Data to use —

Lemma pypparser_match_matched prev pos s m :
  pypparser_match prev pos s = Some m → matched pos s m.
Proof.
  unfold pypparser_match.
  destruct (match_comment prev pos s) as [m1|] eqn:H1.
  { intros [= <-]. unfold match_comment in H1.
    destruct s as [|c s1]; [done|].
    destruct (Ascii.eqb c "%") eqn:Hc; [|done]. apply Ascii.eqb_eq in Hc as ->.
    destruct (negb _); [|done]. simpl in H1.
    destruct (span not_nl s1) as [body rest] eqn:Hs.
    apply span_spec in Hs as (-> & Hb & Hr).
    destruct rest as [|c' rest]; [done|]. injection H1 as <-.
    unfold not_nl in Hr. apply negb_false_iff, Ascii.eqb_eq in Hr as ->.
    eapply matched_comment; [done| |done].
    eapply Forall_impl; [exact Hb|]. intros c Hc. unfold not_nl in Hc.
    by apply negb_true_iff, Ascii.eqb_neq in Hc. }
  destruct (match_escape pos s) as [m2|] eqn:H2.
  { intros [= <-]. unfold match_escape in H2.
    destruct s as [|c1 [|c2 rest]]; [done..|].
    destruct (Ascii.eqb c1 "@" && Ascii.eqb c2 "@") eqn:Hc; [|done].
    apply andb_true_iff in Hc as [->%Ascii.eqb_eq ->%Ascii.eqb_eq].
    injection H2 as <-. by eapply matched_escape. }
  destruct (match_brace1 pos s) as [m3|] eqn:H3.
  { intros [= <-]. unfold match_brace1 in H3.
    destruct s as [|c s1]; [done|].
    destruct (Ascii.eqb c "@") eqn:Hc; [|done]. apply Ascii.eqb_eq in Hc as ->.
    destruct (opt_tag s1) as [tag s2] eqn:Ht. apply opt_tag_spec in Ht as ->.
    destruct s2 as [|b s3]; [done|].
    destruct (Ascii.eqb b "{") eqn:Hb; [|done]. apply Ascii.eqb_eq in Hb as ->.
    destruct (span not_brace s3) as [body s4] eqn:Hs.
    apply span_spec in Hs as (-> & _ & _).
    destruct body as [|x body]; [done|]. destruct s4 as [|e s4]; [done|].
    destruct (Ascii.eqb e "}") eqn:He; [|done]. apply Ascii.eqb_eq in He as ->.
    injection H3 as <-.
    eapply (matched_fragment _ _ _ tag (x :: body) s4 1); [done|by left| |].
    - unfold fragment_of, m_start, m_end, m_group.
      destruct tag; simpl; rewrite ?leb_0_of_nat; simpl; by rewrite !Nat2Z.id.
    - unfold m_len, m_start, m_end. simpl.
      rewrite length_app. simpl. rewrite length_app. simpl. lia. }
  intros H4. unfold match_brace3 in H4.
  destruct s as [|c s1]; [done|].
  destruct (Ascii.eqb c "@") eqn:Hc; [|done]. apply Ascii.eqb_eq in Hc as ->.
  destruct (opt_tag s1) as [tag s2] eqn:Ht. apply opt_tag_spec in Ht as ->.
  destruct s2 as [|b1 [|b2 [|b3 s3]]]; [done..|].
  destruct (Ascii.eqb b1 "{" && Ascii.eqb b2 "{" && Ascii.eqb b3 "{") eqn:Hb; [|done].
  apply andb_true_iff in Hb as [[->%Ascii.eqb_eq ->%Ascii.eqb_eq]%andb_true_iff
                                   ->%Ascii.eqb_eq].
  destruct (until_close3 s3) as [[body r]|] eqn:Hu; [|done].
  apply until_close3_spec in Hu as ->. injection H4 as <-.
  eapply (matched_fragment _ _ _ tag body r 3); [done|by right| |].
  - unfold fragment_of, m_start, m_end, m_group.
    destruct tag; simpl; rewrite ?leb_0_of_nat; simpl; by rewrite !Nat2Z.id.
  - unfold m_len, m_start, m_end. simpl.
    rewrite !length_app. simpl. rewrite !length_app. simpl. lia.
Qed.

Lemma drop_cons_inv {A} (l : list A) pos c r :
  drop pos l = c :: r → drop (S pos) l = r ∧ (pos < length l)%nat.
Proof.
  intros H. split.
  - replace (S pos) with (pos + 1)%nat by lia. by rewrite <-drop_drop, H.
  - destruct (decide (pos < length l)%nat) as [|Hge]; [done|].
    rewrite drop_ge in H by lia. done.
Qed.

(** Every match of the walk is one of the three kinds, at the place of
    the document where it was found. *)
Lemma pieces_loop_matched doc rest : ∀ prev pos skip,
  drop pos doc = rest →
  Forall (λ m, ∃ p, matched p (drop p doc) m) (toks (pieces_loop prev pos rest skip)).
Proof.
  induction rest as [|c rest IH]; intros prev pos skip Hd; simpl; [constructor|].
  destruct (drop_cons_inv _ _ _ _ Hd) as [Hd' _].
  destruct skip as [|n]; [|by apply IH].
  destruct (pypparser_match prev pos (c :: rest)) as [m|] eqn:Hm; simpl.
  - constructor; [|by apply IH]. exists pos. rewrite Hd.
    by eapply pypparser_match_matched.
  - by apply IH.
Qed.

Lemma pieces_matched doc :
  Forall (λ m, ∃ p, matched p (drop p doc) m) (toks (pieces doc)).
Proof. by apply pieces_loop_matched. Qed.

Lemma fragment_of_comment pos line : fragment_of (comment_match pos line) = None.
Proof. unfold fragment_of, m_start. simpl. by rewrite leb_0_of_nat. Qed.

Lemma fragment_of_escape pos : fragment_of (escape_match pos) = None.
Proof. unfold fragment_of, m_start. simpl. by rewrite leb_0_of_nat. Qed.

Section Walk.
Context {St : Type}.
Variable add : Z → SE St unit.
Variable runner : text → nat → text → SE St (option text).

(** What [do_work] does with a match that is no fragment. *)
Lemma do_work_no_fragment doc p s m st :
  matched p s m → fragment_of m = None →
  ∃ r, do_work add runner doc m st = Ok (Some r, st).
Proof.
  intros Hm Hf. rewrite do_work_cases, Hf. destruct Hm as [body rest _ _ ->|rest _ ->|]; simpl.
  - unfold m_start. simpl. rewrite leb_0_of_nat. by eexists.
  - unfold m_start. simpl. rewrite leb_0_of_nat. by eexists.
  - congruence.
Qed.

Lemma emit_total doc ps :
  (∀ n st, ∃ st', add n st = Ok (tt, st')) →
  (∀ z k o st, ∃ r st', runner z k o st = Ok (r, st')) →
  Forall (λ m, ∃ p s, matched p s m) (toks ps) →
  ∀ st, ∃ out st', emit (do_work add runner doc) ps st = Ok (out, st').
Proof.
  intros Ha Hr. induction ps as [|[c|m] ps IH]; intros Hs st; simpl.
  - by eexists _, _.
  - destruct (IH Hs st) as (out & st' & Hout). unfold bind. rewrite Hout. by eexists _, _.
  - simpl in Hs. apply Forall_cons in Hs as [(p & s & Hm) Hs]. unfold bind.
    destruct (fragment_of m) as [fr|] eqn:Hfr.
    + rewrite do_work_cases, Hfr. unfold bind.
      destruct (Ha (Z.of_nat (ln doc (fr_z1 fr)) - Z.of_nat (ln doc (fr_z0 fr)) + 1) st)
        as (st1 & ->).
      destruct (Hr (fr_z fr) (ln doc (fr_z0 fr)) (fr_o fr) st1) as (r & st2 & ->).
      destruct (IH Hs st2) as (out & st' & ->). by eexists _, _.
    + destruct (do_work_no_fragment doc p s m st Hm Hfr) as (r & ->).
      destruct (IH Hs st) as (out & st' & ->). by eexists _, _.
Qed.

(** Property X5.  [process] raises only what the runner or the update of
    the line count raises: when these two return, so does the walk.  In
    particular every match has one of the groups 1, 2, 6 and 9, so
    [do_work] never reads its locals unbound. *)
Theorem process_fails_only_in_its_callbacks doc st :
  (∀ n st, ∃ st', add n st = Ok (tt, st')) →
  (∀ z k o st, ∃ r st', runner z k o st = Ok (r, st')) →
  ∃ out st', process add runner doc st = Ok (out, st').
Proof.
  intros Ha Hr. unfold process. rewrite pypparser_sub_emit.
  apply emit_total; [done..|].
  eapply Forall_impl; [apply pieces_matched|]. intros m [p Hm]. eauto.
Qed.

Lemma pypparser_match_plain prev pos c r :
  c ≠ "@"%char → c ≠ "%"%char → pypparser_match prev pos (c :: r) = None.
Proof.
  intros H1 H2. destruct (pypparser_match prev pos (c :: r)) as [m|] eqn:Hm; [|done].
  apply pypparser_match_matched in Hm. destruct Hm; congruence.
Qed.

Lemma sub_loop_plain f doc : ∀ prev pos (st : St),
  Forall (λ c, c ≠ "@"%char ∧ c ≠ "%"%char) doc →
  sub_loop f prev pos doc 0 st = Ok (doc, st).
Proof.
  induction doc as [|c doc IH]; intros prev pos st Hd; [done|].
  apply Forall_cons in Hd as [[H1 H2] Hd].
  rewrite sub_loop_0, pypparser_match_plain by done. by rewrite IH.
Qed.

(** Property X6.  A text with no at-sign and no percent sign is returned
    by [process] as it is: the runner is not called and the state of the
    object does not change. *)
Theorem text_without_markers_is_copied doc st :
  Forall (λ c, c ≠ "@"%char ∧ c ≠ "%"%char) doc →
  process add runner doc st = Ok (doc, st).
Proof. intros Hd. unfold process, pypparser_sub. by apply sub_loop_plain. Qed.

End Walk.

(** ** Fragments, offsets and lines *)

Lemma matched_fragment_in doc p m fr :
  matched p (drop p doc) m → fragment_of m = Some fr →
  ∃ pre post, doc = pre ++ fr_z fr ++ post ∧ length pre = fr_z0 fr ∧
              fr_z1 fr = (fr_z0 fr + length (fr_z fr))%nat.
Proof.
  intros Hm Hf. destruct Hm as [body rest _ _ ->|rest _ ->|tag body rest n Hs Hn Hfr Hlen].
  - by rewrite fragment_of_comment in Hf.
  - by rewrite fragment_of_escape in Hf.
  - rewrite Hfr in Hf. injection Hf as <-. simpl.
    assert (p < length doc)%nat as Hp by (by eapply drop_cons_inv).
    exists (take p doc ++ "@"%char :: tag_text tag ++ replicate n "{"%char),
           (replicate n "}"%char ++ rest).
    split; [|split; [|done]].
    + rewrite <-(take_drop p doc) at 1. rewrite Hs.
      rewrite <-!app_assoc. simpl. by rewrite <-!app_assoc.
    + rewrite length_app, length_take. simpl.
      rewrite length_app, length_replicate. lia.
Qed.

Lemma ln_app pre z post :
  ln (pre ++ z ++ post) (length pre + length z)
  = (ln (pre ++ z ++ post) (length pre) + length (filter (λ c, c = nl) z))%nat.
Proof.
  unfold ln. rewrite app_assoc, <-length_app, take_app_length.
  rewrite <-app_assoc, take_app_length. by rewrite filter_app, length_app.
Qed.

Lemma matched_fragment_lines doc p m fr :
  matched p (drop p doc) m → fragment_of m = Some fr →
  Z.of_nat (ln doc (fr_z1 fr)) - Z.of_nat (ln doc (fr_z0 fr)) + 1 = body_lines (fr_z fr).
Proof.
  intros Hm Hf.
  destruct (matched_fragment_in doc p m fr Hm Hf) as (pre & post & Hdoc & Hpre & Hz1).
  rewrite Hz1, <-Hpre, Hdoc, ln_app. unfold body_lines. lia.
Qed.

What is required — Would you please reproduce the records above exactly, only from their first line through the line holding "apply span_spec in Hs as (-> & Hb & Hr).", with both ends included?

Reply —
Lemma pypparser_match_matched prev pos s m :
  pypparser_match prev pos s = Some m → matched pos s m.
Proof.
  unfold pypparser_match.
  destruct (match_comment prev pos s) as [m1|] eqn:H1.
  { intros [= <-]. unfold match_comment in H1.
    destruct s as [|c s1]; [done|].
    destruct (Ascii.eqb c "%") eqn:Hc; [|done]. apply Ascii.eqb_eq in Hc as ->.
    destruct (negb _); [|done]. simpl in H1.
    destruct (span not_nl s1) as [body rest] eqn:Hs.
    apply span_spec in Hs as (-> & Hb & Hr).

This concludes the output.